### TASK TO COMPLETE
Your answer must consist of every line from the data below that includes the word "MkReductionInput".

Records from a data collection
****
(** ** Properties *)

(** C20: on a slice whose sequence numbers are distinct, as storage assigns them,
    the validator accepts exactly the consistent logs: at most one open operation,
    deferred messages with handles, and every record consistent with the records
    before it: owned by a started, unfinished operation; attempts numbered from 1
    without gaps and retried for the same result; tool starts unique and for tool
    calls that exist; no steering after an abort; cancellations of pending items
    only; entries as their intents provisioned them. *)
Theorem validateRecordLog_iff deepEqual slice :
  NoDup (record_seq <$> slice_records slice) →
  validateRecordLog deepEqual slice = Ok () ↔
  (length (openOperations slice) ≤ 1)%nat
  ∧ Forall (λ e, lacks_handle e = false) (map_values (entries_by_id (slice_entries slice)))
  ∧ ∀ before r after, bySequence record_seq (slice_records slice) = before ++ r :: after →
      record_consistent deepEqual (entries_by_id (slice_entries slice)) before r.
Proof.
  intros Hnd. unfold validateRecordLog. case_bool_decide as Hop; [split; [done|lia]|].
  rewrite !bind_check. unfold validateDeferredHandles.
  set (byId := entries_by_id (slice_entries slice)).
  assert (existsb lacks_handle (map_values byId) = false ↔ Forall (λ e, lacks_handle e = false) (map_values byId)) as Hd.
  { generalize (map_values byId) as es. induction es as [|e es IH]; cbn; [by split|]. by rewrite Forall_cons, <- IH, orb_false_iff. }
  pose proof (validate_records_Ok deepEqual byId new_validation [] (bySequence record_seq (slice_records slice))
                link_nil (bySequence_strict record_seq _ Hnd)) as Hv. cbn [app] in Hv. rewrite <- Hv, <- Hd.
  destruct (existsb lacks_handle (map_values byId)); [naive_solver|].
  destruct (validate_records deepEqual byId new_validation _) as [v|err]; cbn.
  - split; [|done]. intros _. split_and!; [lia|done|by exists v].
  - split; [by intros [_ ?]|]. by intros (_ & _ & [? ?]).
Qed.

(** A run with one assistant attempt and a cancelled follow-up. *)
Definition demo_record (id : string) (seq : Z) (body : RecordBody) : LaneRecord :=
  MkRecord (js id) seq (js "main") 0 body.
Definition demo_target (id : string) : ProvisionedEntry := MkProvisioned (js id) (PMessage (demo_user 1) false).
Definition demo_log : list LaneRecord := [
  demo_record "r3" 3 (RQueueEnqueued q_followUp (Some (js "run")) (demo_target "f"));
  demo_record "run" 1 (ROperationStarted None (IRun [] [demo_target "p"] None None));
  demo_record "r2" 2 (RStepAttempt (MkStepAttempt (js "run") step_assistant 1 (js "e1") None));
  demo_record "r5" 5 (RQueueEnqueued q_steer (Some (js "run")) (demo_target "s"));
  demo_record "r4" 4 (RQueueCancelled (Some (js "run")) (js "f"))].
Definition demo_open : list OperationStartedRecord :=
  [MkOperationStarted (js "run") 1 (js "main") 0 None (IRun [] [demo_target "p"] None None)].
Definition demo_slice : RecordLogSlice := MkSlice (js "main") demo_open demo_log [].

Lemma validateRecordLog_iff_witness :
  let deepEqual := λ a b : ProvisionedEntry, bool_decide (p_id a = p_id b) in
  validateRecordLog deepEqual demo_slice = Ok () ↔
  (length (openOperations demo_slice) ≤ 1)%nat
  ∧ Forall (λ e, lacks_handle e = false) (map_values (entries_by_id (slice_entries demo_slice)))
  ∧ ∀ before r after, bySequence record_seq (slice_records demo_slice) = before ++ r :: after →
      record_consistent deepEqual (entries_by_id (slice_entries demo_slice)) before r.
Proof.
  intros deepEqual. apply (validateRecordLog_iff deepEqual demo_slice).
  apply (bool_decide_unpack _). vm_compute. exact I.
Defined.

(** The input with its records in another order. *)
Definition with_records (input : LaneReductionInput) (rs : list LaneRecord) : LaneReductionInput :=
  let s := input_slice input in
  MkReductionInput (MkSlice (slice_lane s) (openOperations s) rs (slice_entries s)) (input_leafId input)
    (ownEntries input) (configurationEntries input) (defaults input).

(** C21: recovery does not depend on the order in which storage returns the
    records, only on their sequence numbers. *)
Theorem reduceLaneState_order deepEqual input rs :
  NoDup (record_seq <$> slice_records (input_slice input)) → rs ≡ₚ slice_records (input_slice input) →
  reduceLaneState deepEqual (with_records input rs) = reduceLaneState deepEqual input.
Proof.
  intros Hnd Hp. pose proof (bySequence_unique record_seq _ rs Hnd (symmetry Hp)) as Hs.
  unfold reduceLaneState, validateRecordLog. destruct input as [[lane open records es] leaf own conf defs].
  unfold with_records. cbn [input_slice slice_lane openOperations slice_records slice_entries input_leafId ownEntries
    configurationEntries defaults] in *. by rewrite <- Hs.
Qed.

Definition demo_defaults : EffectiveLaneConfiguration := MkConfiguration (js "p", js "m") (js "off") [].
Definition demo_input : LaneReductionInput := MkReductionInput demo_slice None [] [] demo_defaults.

Lemma reduceLaneState_order_witness :
  reduceLaneState (λ _ _, true) (with_records demo_input (reverse demo_log)) = reduceLaneState (λ _ _, true) demo_input.
Proof.
  apply (reduceLaneState_order (λ _ _, true) demo_input (reverse demo_log)).
  - apply (bool_decide_unpack _). vm_compute. exact I.
  - apply reverse_Permutation.
Defined.

(** *** Pending work *)

Lemma entries_by_id_None es i : map_get (entries_by_id es) i = None ↔ i ∉ entry_id <$> es.
Proof.
  unfold entries_by_id. rewrite eq_None_not_Some, map_of_has. by rewrite <- list_fmap_compose.
Qed.

Lemma map_has_entries es i : map_has (entries_by_id es) i = false ↔ i ∉ entry_id <$> es.
Proof. by rewrite map_has_false, entries_by_id_None. Qed.

(** What an enqueued record of the log [rs] still asks for: its item, when the queue and the
    run are the wanted ones and the item is neither an entry yet nor cancelled. *)
Definition due (rs : list LaneRecord) (es : list Entry) (wanted : QueueKind → option jsstring → ProvisionedEntry → bool)
    (r : LaneRecord) : option ProvisionedEntry :=
  match record_body r with
  | RQueueEnqueued queue run t =>
      if wanted queue run t && bool_decide (p_id t ∉ entry_id <$> es)
         && negb (existsb (λ c, match record_body c with RQueueCancelled _ i => bool_decide (i = p_id t) | _ => false end) rs)
      then Some t else None
  | _ => None
  end.

(** What a record that deferred a write for the operation still asks for. *)
Definition write_due (es : list Entry) (operation : jsstring) (r : LaneRecord) : option ProvisionedEntry :=
  match record_body r with
  | RWriteDeferred i t => if bool_decide (i = operation) && bool_decide (p_id t ∉ entry_id <$> es) then Some t else None
  | _ => None
  end.

Definition on_queue (queue : QueueKind) (operation : jsstring) (q : QueueKind) (run : option jsstring) (t : ProvisionedEntry) : bool :=
  bool_decide (q = queue) && bool_decide (run = Some operation).

Lemma cancelled_in rs i :
  existsb (λ c, match record_body c with RQueueCancelled _ j => bool_decide (j = i) | _ => false end) rs = true ↔ i ∈ omap as_cancelled rs.
Proof.
  rewrite existsb_exists, list_elem_of_omap. setoid_rewrite <- list_elem_of_In. unfold as_cancelled.
  split; intros (r & Hr & Hb); exists r; (split; [done|]); destruct (record_body r); try done.
  - apply bool_decide_eq_true in Hb. by subst.
  - injection Hb as ->. by rewrite bool_decide_true.
Qed.

(** The queue of the reducer, filtered, is what its records ask for, one after the other. *)
Lemma due_pending rs es (wanted : QueueKind → option jsstring → ProvisionedEntry → bool) (Q : QueueKind * option jsstring * ProvisionedEntry → Prop)
    `{!∀ q, Decision (Q q)} log :
  (∀ q run t, Q (q, run, t) ↔ wanted q run t = true) → (∀ i, i ∈ omap as_cancelled log ↔ i ∈ omap as_cancelled rs) →
  snd <$> filter Q (pending_queue log (entries_by_id es)) = omap (due rs es wanted) log.
Proof.
  intros HQ Hc. unfold pending_queue. generalize (omap as_cancelled log) Hc. clear Hc. intros cancelled Hc.
  induction log as [|r log IH]; [done|]. cbn [omap list_omap]. unfold due at 1, as_enqueued at 1.
  destruct (record_body r) as [| | | | |queue run t| | |]; try exact IH. rewrite filter_cons. cbn [snd].
  specialize (Hc (p_id t)). rewrite <- cancelled_in in Hc. specialize (HQ queue run t). set (c := existsb _ rs) in *.
  assert (Hdue : (map_has (entries_by_id es) (p_id t) = false ∧ p_id t ∉ cancelled) ↔ bool_decide (p_id t ∉ entry_id <$> es) && negb c = true).
  { rewrite map_has_entries, andb_true_iff, bool_decide_eq_true, negb_true_iff, Hc. by destruct c; naive_solver. }
  rewrite <- andb_assoc. set (b := bool_decide (p_id t ∉ entry_id <$> es) && negb c) in *. clearbody b. clear c Hc.
  destruct (decide (map_has _ _ = false ∧ _)) as [Hd|Hd]; rewrite Hdue in Hd; [|apply not_true_is_false in Hd].
  - rewrite Hd, andb_true_r, filter_cons. destruct (decide (Q (queue, run, t))) as [HQ'|HQ']; rewrite HQ in HQ'.
    + rewrite HQ'. cbn. by rewrite IH.
    + apply not_true_is_false in HQ'. rewrite HQ'. exact IH.
  - rewrite Hd, andb_false_r. exact IH.
Qed.

(** The order of the entries does not matter. *)
Lemma not_entry_perm es es' i : es ≡ₚ es' → bool_decide (i ∉ entry_id <$> es) = bool_decide (i ∉ entry_id <$> es').
Proof. intros He. apply bool_decide_ext. by rewrite He. Qed.

Lemma due_perm rs es es' wanted (log : list LaneRecord) :
  es ≡ₚ es' → omap (due rs es wanted) log = omap (due rs es' wanted) log.
Proof.
  intros He. induction log as [|r log IH]; [done|]. cbn [omap list_omap]. rewrite IH. unfold due.
  destruct (record_body r); try done. by rewrite (not_entry_perm es es').
Qed.

Lemma write_due_perm es es' i (log : list LaneRecord) : es ≡ₚ es' → omap (write_due es i) log = omap (write_due es' i) log.
Proof.
  intros He. induction log as [|r log IH]; [done|]. cbn [omap list_omap]. rewrite IH. unfold write_due.
  destruct (record_body r); try done. by rewrite (not_entry_perm es es').
Qed.

Lemma writes_due es operation (rs : list LaneRecord) :
  filter (λ t, map_has (entries_by_id es) (p_id t) = false) (omap as_write_deferred (filter (λ r, belongs_to operation r = true) rs))
  = omap (write_due es operation) rs.
Proof.
  induction rs as [|r rs IH]; [done|]. rewrite filter_cons. cbn [omap list_omap]. unfold write_due at 1.
  destruct (decide (belongs_to operation r = true)) as [Hb|Hb]; unfold belongs_to, record_runId in Hb.
  - cbn [omap list_omap]. unfold as_write_deferred at 1. destruct (record_body r); try exact IH.
    apply bool_decide_eq_true in Hb. injection Hb as ->. rewrite filter_cons, (bool_decide_true (operation = operation)) by done. cbn [andb].
    pose proof (map_has_entries es (p_id target)) as Hm.
    destruct (decide (map_has _ _ = false)) as [Hd|Hd]; rewrite Hm in Hd;
      [rewrite bool_decide_true by done; by rewrite <- IH|rewrite bool_decide_false by done; exact IH].
  - destruct (record_body r); try exact IH. rewrite bool_decide_false by (intros ->; by rewrite bool_decide_true in Hb). exact IH.
Qed.

(** The result of a reduction, opened. *)
Lemma reduceLaneState_Ok deepEqual input res :
  reduceLaneState deepEqual input = Ok res →
  validateRecordLog deepEqual (input_slice input) = Ok ()
  ∧ let records := bySequence record_seq (slice_records (input_slice input)) in
    let own := bySequence entry_seq (ownEntries input) in
    let byId := entries_by_id (slice_entries (input_slice input) ++ own) in
    let started := head (openOperations (input_slice input)) in
    lane_operation (laneState res) = (λ s, deriveOperation s records own byId) <$> started
    ∧ pendingNextRun (laneState res)
      = snd <$> filter (λ q, q.1.1 = q_nextRun
          ∧ p_id q.2 ∉ match started with Some s => p_id <$> initial_messages (op_intent s) | None => [] end)
          (pending_queue records byId).
Proof.
  unfold reduceLaneState. intros [Hv H1]%bind_check. split; [done|].
  destruct (head (openOperations (input_slice input))); injection H1 as <-; done.
Qed.

Lemma belongs_to_run i r :
  is_started r = false → belongs_to i r = true ↔ record_runId r = Some i.
Proof.
  unfold is_started, belongs_to. destruct (record_body r) eqn:E; try done; intros _; apply bool_decide_eq_true.
Qed.
Lemma new_stream_ok n : stream_ok (new_stream n).
Proof.
  assert (∀ i c, (replicate n (MkConsumer Ready []) : list (Consumer T)) !! i = Some c → c_phase c = Ready) as Hready.
  { intros i c [-> _]%lookup_replicate. done. }
  split; cbn; [by left|apply NoDup_nil_2| | |done].
  - intros i. split; [by intros ?%elem_of_nil|]. intros (c & Hc%Hready & Hp). congruence.
  - intros i c Hc%Hready [?|?]; congruence.
Qed.

Lemma ended_no_waiting actions s r : stream_ok s → End r ∈ actions → waiting (run actions s).1 = [].
Proof.
  revert s. induction actions as [|a actions IH]; intros s Hok Hin; [by apply elem_of_nil in Hin|].
  pose proof (act_ok a s Hok) as [Hok' _ _ _]. rewrite run_cons. cbn [fst].
  apply elem_of_cons in Hin as [<-|Hin]; [|by apply IH].
  apply run_no_waiting; [done|by rewrite act_done, orb_true_r|by apply end_ok].
Qed.

(** Everything goes to the only consumer. *)
Lemma handed_to_only (handed : list (nat * T)) :
  (∀ i, (1 ≤ i)%nat → handed_to i handed = []) → handed_to 0 handed = handed.*2.
Proof.
  induction handed as [|[w e] handed IH]; [done|]. intros Hall. unfold handed_to in *.
  assert (w = 0%nat) as ->.
  { destruct w as [|w]; [done|]. specialize (Hall (S w) ltac:(lia)). by rewrite filter_cons_True in Hall. }
  rewrite filter_cons_True by done. cbn. f_equal. apply IH. intros i Hi. specialize (Hall i Hi).
  by rewrite filter_cons_False in Hall by (cbn; lia).
Qed.

(** What a run leaves behind, from a new stream. *)
Lemma new_run_ok n actions : step_ok (accepted actions) (new_stream n) (run actions (new_stream n)).
Proof. exact (run_ok actions _ (new_stream_ok n)). Qed.

Lemma new_run_received n actions i c :
  consumers (run actions (new_stream n)).1 !! i = Some c →
  received c ++ in_flight c = handed_to i (run actions (new_stream n)).2.
Proof.
  intros Hc. pose proof (step_got _ _ _ (new_run_ok n actions) i) as Hgot. unfold got at 1 in Hgot. rewrite Hc in Hgot.
  cbn in Hgot. rewrite Hgot. unfold got. destruct (consumers (new_stream n) !! i) as [c'|] eqn:Hi; [|done].
  apply lookup_replicate in Hi as [-> _]. done.
Qed.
****
### WRITTEN REPLY
  MkReductionInput (MkSlice (slice_lane s) (openOperations s) rs (slice_entries s)) (input_leafId input)
Definition demo_input : LaneReductionInput := MkReductionInput demo_slice None [] [] demo_defaults.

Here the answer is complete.